My code is like this so far:
List<String> result = new ArrayList<>();
if (aCondition) {
for (String file : arg) {
if (file.toLowerCase().contains(tag.toLowerCase())) {
result.add(file);
}
}
}
return result;
Upvotes: 0
Views: 1095
Reputation: 14
If your processor has more than one core just go and use parallel streams.
List<String> result = lines.parallelStream() //convert list to parallel stream
.filter(line -> file.toLowerCase().contains(tag.toLowerCase())) // check your condition
.collect(Collectors.toList()); // collect output
The above code will process your strings faster if your processor has more than one core because a parallel stream is opened.
Upvotes: 0
Reputation: 494
Consider to use a SQL database to hold big amounts of data.
In this way you can use a simple query to get a result String containing a substring (look at example below). Furthermore your memory will be free of that amount of data loaded in list.
e.g.
SELECT * from word_list_table WHERE word LIKE'%substring%'
Upvotes: 0
Reputation: 140623
It depends on what you mean by effective.

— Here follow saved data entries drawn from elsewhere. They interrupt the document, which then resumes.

(** C17: A query that was started ends, whatever happens.  For every behaviour
    of the data source (a panic, no driver, any answers to any number of
    attempts, the end of the context) and every failure of Redis and of the
    database, [executeQuerySafe] leaves the node's query completed with the
    result, or failed with the reason, never pending or running. *)
Theorem started_query_ends now now' s j e fs q (Hq : own (e_reg e) !! j_queryID j = Some q) :
  let v := verdict s j (bool_decide (j_ctx j ∈ contexts (e_reg e))) in
  let o' := own (e_reg (run (executeQuerySafe md5_hex text seconds now now' s j) e fs).2) in
  o' !! j_queryID j = Some (ended s v (started now q)) ∧
  terminal (q_Status (ended s v (started now q))) = true ∧
  (∀ id, id ≠ j_queryID j → o' !! id = own (e_reg e) !! id).
Proof.
  cbv zeta. set (v := verdict s j _).
  assert (E : own (e_reg (run (executeQuerySafe md5_hex text seconds now now' s j) e fs).2) =
    alter (ended s v) (j_queryID j) (alter (started now) (j_queryID j) (own (e_reg e)))).
  { apply (run_triple (λ e', own (e_reg e') = own (e_reg e) ∧ contexts (e_reg e') = contexts (e_reg e)) _
      (λ _ e', own (e_reg e') = alter (ended s v) (j_queryID j) (alter (started now) (j_queryID j) (own (e_reg e))))); [|done].
    unfold executeQuerySafe. eapply triple_bind; [|intros ?; apply (finish_query_own now' s j _ (contexts (e_reg e)))].
    apply (reg_only _ (λ s, own s = own (e_reg e) ∧ contexts s = contexts (e_reg e))
      (λ _ s, own s = alter (started now) (j_queryID j) (own (e_reg e)) ∧ contexts s = contexts (e_reg e))), SetRunning_triple. }
  rewrite E, !lookup_alter_eq, Hq. split; [done|]. split; [by destruct v as [r|[msg t]]|].
  intros id Hne. by rewrite !lookup_alter_ne.
Qed.
End theorems.

Section guards.
Context {V S R : Type} `{HR : queryRegistry V S} `{HV : !QueryView V S} `{HL : !queryRegistryLaws V S} `{Redis R} `{QueryCodec V}.
Context (md5_hex : string → string) (GetInt : string → Z).
Notation env := (env S R).
Implicit Types e : env.

(** ** What [Execute] starts *)

(** The row [GetByID] found. *)
Lemma GetByID_row id d fs ds :
  (GetByID id d fs).1 = Ok ds → ∃ row, row ∈ sources d ∧ ds_ID row = id ∧ ds = scan_datasource row.
Proof.
  unfold GetByID, bind_ok, select, or_err, query. rewrite !run_bind. unfold call.
  assert (Hrow : ∀ row, head (where_ (λ r, ds_ID r =? id) (sources d)) = Some row → row ∈ sources d ∧ ds_ID row = id).
  { intros row Hr. assert (Hin : row ∈ where_ (λ r, ds_ID r =? id) (sources d)).
    { destruct (where_ _ _); [done|]. simplify_eq/=. by left. }
    apply elem_of_where in Hin as [Hin E]. split; [done|]. by apply Z.eqb_eq. }
  revert Hrow. generalize (head (where_ (λ r, ds_ID r =? id) (sources d))). intros o Hrow.
  destruct fs as [|[] fs]; simpl; try done; destruct o as [row|]; simpl; try done; intros [= <-];
    exists row; by destruct (Hrow row eq_refl).
Qed.

(** Nothing was started: the same queries and goroutines. *)
Definition idle e e' : Prop := own (e_reg e') = own (e_reg e) ∧ spawned e' = spawned e ∧ next_ctx e' = next_ctx e.

(** A pending query was registered, and its goroutine started. *)
Definition submitted (now : Z) (queryID : string) (req : execute_request) (uid domainID : Z) (ds : Datasource) e e' : Prop :=
  own (e_reg e') =
    <[queryID := mkQuery queryID (r_DatasourceID req) (r_Database req) (r_SQL req) uid QueryStatusPending None "" 0 None false
                   (Some (next_ctx e)) now]> (own (e_reg e)) ∧
  spawned e' = spawned e ++ [mkJob (next_ctx e) queryID ds req uid domainID (default_limit GetInt)].

Definition may_run (req : execute_request) (row : Datasource) : Prop :=
  ds_ID row = r_DatasourceID req ∧ IsEnabled row = true ∧
  isSelectOnly (r_SQL req) (AllowWriteSQL row) (Type_ row) = true ∧
  (0 < GetInt "datasource.max_sql_length" → Z.of_nat (String.length (r_SQL req)) ≤ GetInt "datasource.max_sql_length").

Lemma submit_spec now queryID req uid domainID ds p e fs a e' fs' :
  submit (V := V) now queryID req uid domainID ds (default_limit GetInt) p e fs = (a, (e', fs')) →
  a = Pending queryID ∧ submitted now queryID req uid domainID ds e e'.
Proof.
  unfold submit. rewrite run_bind. cbn [new_context]. rewrite run_bind. unfold on_reg, zoom.
  pose proof (Register_own now (mkQuery queryID (r_DatasourceID req) (r_Database req) (r_SQL req) uid QueryStatusPending None ""
    0 None false (Some (next_ctx e)) 0) (e_reg e) fs) as Hreg. rewrite run_state in Hreg. simpl in Hreg |- *.
  destruct (Register _ _ (e_reg e) fs) as [u [s1 fs1]]. simpl in Hreg |- *. rewrite run_bind. unfold go, modify. simpl.
  rewrite run_bind. set (e1 := mkEnv s1 _ _ _ _ _).
  assert (Hkeep : preserves (submitted now queryID req uid domainID ds e) (on_limiter (λ _, release now p)))
    by by apply preserves_on_limiter.
  specialize (Hkeep e1 fs1). destruct (on_limiter (λ _, release now p) e1 fs1) as [u' [e2 fs2]]. simpl in *.
  intros [= <- <- _]. split; [done|]. by apply Hkeep.
Qed.

Lemma Execute_cases now queryID req uid domainID e fs out e' fs' :
  Execute (V := V) md5_hex GetInt now queryID req uid domainID e fs = (out, (e', fs')) →
  (idle e e' ∧ out ≠ Pending queryID) ∨
  (∃ row, row ∈ sources (e_db e) ∧ may_run req row ∧ out = Pending queryID ∧
     submitted now queryID req uid domainID (scan_datasource row) e e').
Proof.
  unfold Execute. destruct (_ || _); [intros [= <- <- <-]; by left|]. destruct (_ && _) eqn:Hlen; [intros [= <- <- <-]; by left|].
  rewrite run_bind. unfold on_db, zoom.
  pose proof (GetByID_row (r_DatasourceID req) (e_db e) fs) as Hrow.
  pose proof (preserves_GetByID (P := λ d, d = e_db e) (r_DatasourceID req) (e_db e) fs eq_refl) as Hdb.
  destruct (GetByID (r_DatasourceID req) (e_db e) fs) as [[ds|err] [d fs1]]; simpl in Hdb; subst d; [|intros [= <- <- <-]; by left].
  destruct (Hrow ds eq_refl) as (row & Hin & Hid & ->). clear Hrow. simpl.
  destruct (IsEnabled row) eqn:Hen; [|intros [= <- <- <-]; by left]. simpl.
  destruct (isSelectOnly (r_SQL req) (AllowWriteSQL row) (Type_ row)) eqn:Hsel; [|intros [= <- <- <-]; by left]. simpl.
  assert (Hmay : may_run req row).
  { split; [done|]. split; [done|]. split; [done|]. intros Hpos. apply andb_false_iff in Hlen as [Hl|Hl]; lia. }
  rewrite run_bind. set (e0 := mkEnv (e_reg e) (e_cache e) (e_limits e) (e_db e) (spawned e) (next_ctx e)).
  pose proof (preserves_on_cache (Cache.Get (V := V) md5_hex now (r_DatasourceID req) (r_Database req) (r_SQL req)
    (default_limit GetInt)) (idle e) ltac:(done) e0 fs1 ltac:(done)) as Hc.
  destruct (on_cache _ e0 fs1) as [c [e1 fs2]]. simpl in Hc.
  assert (Hrest : (a ← on_limiter (λ l, AcquireForDatasource l now uid (r_DatasourceID req));
      match a with
      | Err err => mret (limit_message err)
      | Ok p => submit now queryID req uid domainID (scan_datasource row) (default_limit GetInt) p
      end) e1 fs2 = (out, (e', fs')) → (idle e e' ∧ out ≠ Pending queryID) ∨
    (∃ row, row ∈ sources (e_db e) ∧ may_run req row ∧ out = Pending queryID ∧
       submitted now queryID req uid domainID (scan_datasource row) e e')).
  { rewrite run_bind.
    pose proof (preserves_on_limiter (λ l, AcquireForDatasource l now uid (r_DatasourceID req)) (idle e) ltac:(done) e1 fs2 Hc) as Hl.
    destruct (on_limiter _ e1 fs2) as [[p|err'] [e2 fs3]]; simpl in Hl.
    - intros [-> [H2 H3]]%submit_spec. right. exists row. destruct Hl as (E1 & E2 & E3).
      split; [done|]. split; [done|]. split; [done|]. unfold submitted. by rewrite H2, H3, E1, E2, E3.
    - intros [= <- <- <-]. left. split; [done|by destruct err']. }
  destruct c as [[r|]|err]; [intros [= <- <- <-]; by left|exact Hrest|exact Hrest].
Qed.

(** C18: [Execute] starts only what may run, and otherwise nothing.  Whatever
    fails in Redis and in the database: either the node's queries and
    goroutines are what they were and no query is announced as pending, or
    the data source exists and is enabled, the statement is within the
    configured length and is one of those that may be executed there, and
    exactly one query was registered as pending and one goroutine started
    for it. *)
Theorem Execute_guarded now queryID req uid domainID e fs :
  let out := run (Execute (V := V) md5_hex GetInt now queryID req uid domainID) e fs in
  (idle e out.2 ∧ out.1 ≠ Pending queryID) ∨
  (∃ row, row ∈ sources (e_db e) ∧ may_run req row ∧ out.1 = Pending queryID ∧
     submitted now queryID req uid domainID (scan_datasource row) e out.2).
Proof.
  cbv zeta. rewrite run_answer, run_state.
  destruct (Execute md5_hex GetInt now queryID req uid domainID e fs) as [out [e' fs']] eqn:E. simpl.
  by apply (Execute_cases now queryID req uid domainID e fs out e' fs').
Qed.
End guards.

Section permits.
Context {V S R : Type} `{HR : queryRegistry V S} `{RedisLaws R} `{QueryCodec V}.
Context (md5_hex : string → string) (GetInt : string → Z).
Notation env := (env S R).
Implicit Types e : env.

Definition redis_of e : R := c_redis (e_cache e).

Lemma Get_redis now id db sql limit (r : R) :
  preserves (λ c, c_redis c = r) (Cache.Get (V := V) md5_hex now id db sql limit).
Proof.
  unfold Cache.Get. apply preserves_bind; [apply preserves_gets|]. intros ttl. destruct (ttl <=? 0); [apply preserves_ret|].
  apply preserves_bind.
  - apply preserves_bind; [|intros ?; apply preserves_ret]. by apply preserves_call.
  - intros [data| |]; [destruct (unmarshal_result data)|..]; (apply preserves_bind; [by apply preserves_modify|intros ?; apply preserves_ret]).
Qed.

(** Acquiring and, if that succeeded, releasing leaves the counters alone. *)
Lemma acquire_release_neutral l now uid id u g d (r : R) :
  counter now (userKey uid) r = Some u → counter now globalKey r = Some g → counter now (dsKey id) r = Some d →
  small u → small g → small d →
  ∃ a r1, AcquireForDatasource l now uid id r [] = (a, (r1, [])) ∧
    match a with
    | Err _ => ∀ k, counter now k r1 = counter now k r
    | Ok p => ∃ p' r2, release now p r1 [] = (p', (r2, [])) ∧ ∀ k, counter now k r2 = counter now k r
    end.
Proof.
  intros Hu Hg Hd Su Sg Sd.
  destruct (acquire_runs l now uid id r (λ k, counter now k r) u g d) as (r1 & Ha & Hr1); try done.
  exists (acquire_outcome l uid id u g d), r1. split; [done|].
  destruct (acquire_outcome l uid id u g d) as [p|err] eqn:Ho; [|done]. unfold acquire_outcome in Ho.
  destruct (Z.ltb_spec (runtimeMaxPerUser l) (u + 1)); [done|].
  destruct (Z.ltb_spec (runtimeMaxGlobal l) (g + 1)); [done|].
  destruct (Z.ltb_spec (runtimeMaxPerDatasource l) (d + 1)); [done|].
  destruct (acquire_release_runs l now uid id u g d r) as (p0 & r0 & p' & r2 & E1 & E2 & _ & E3); try done; try lia.
  rewrite Ha in E1. injection E1 as -> ->. by exists p', r2.
Qed.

If you want to get to "minimal" CPU usage, then there isn't much you can do: you have to iterate that list; and compare all entries. The only obvious thing to not do: call tag.toLowerCase()
for each loop body. Just compute that value once before entering the loop!
If you care about getting result in less time, the answer is simple: use multiple threads, and have each thread search a "slice" of the overall list (of course, that can turn complicated quickly, as you now have to preserve order and other subtle things).
Finally: you might want to look into tools such ElasticSearch - as there are various products designed to exactly do that: search huge amounts of text.
Upvotes: 1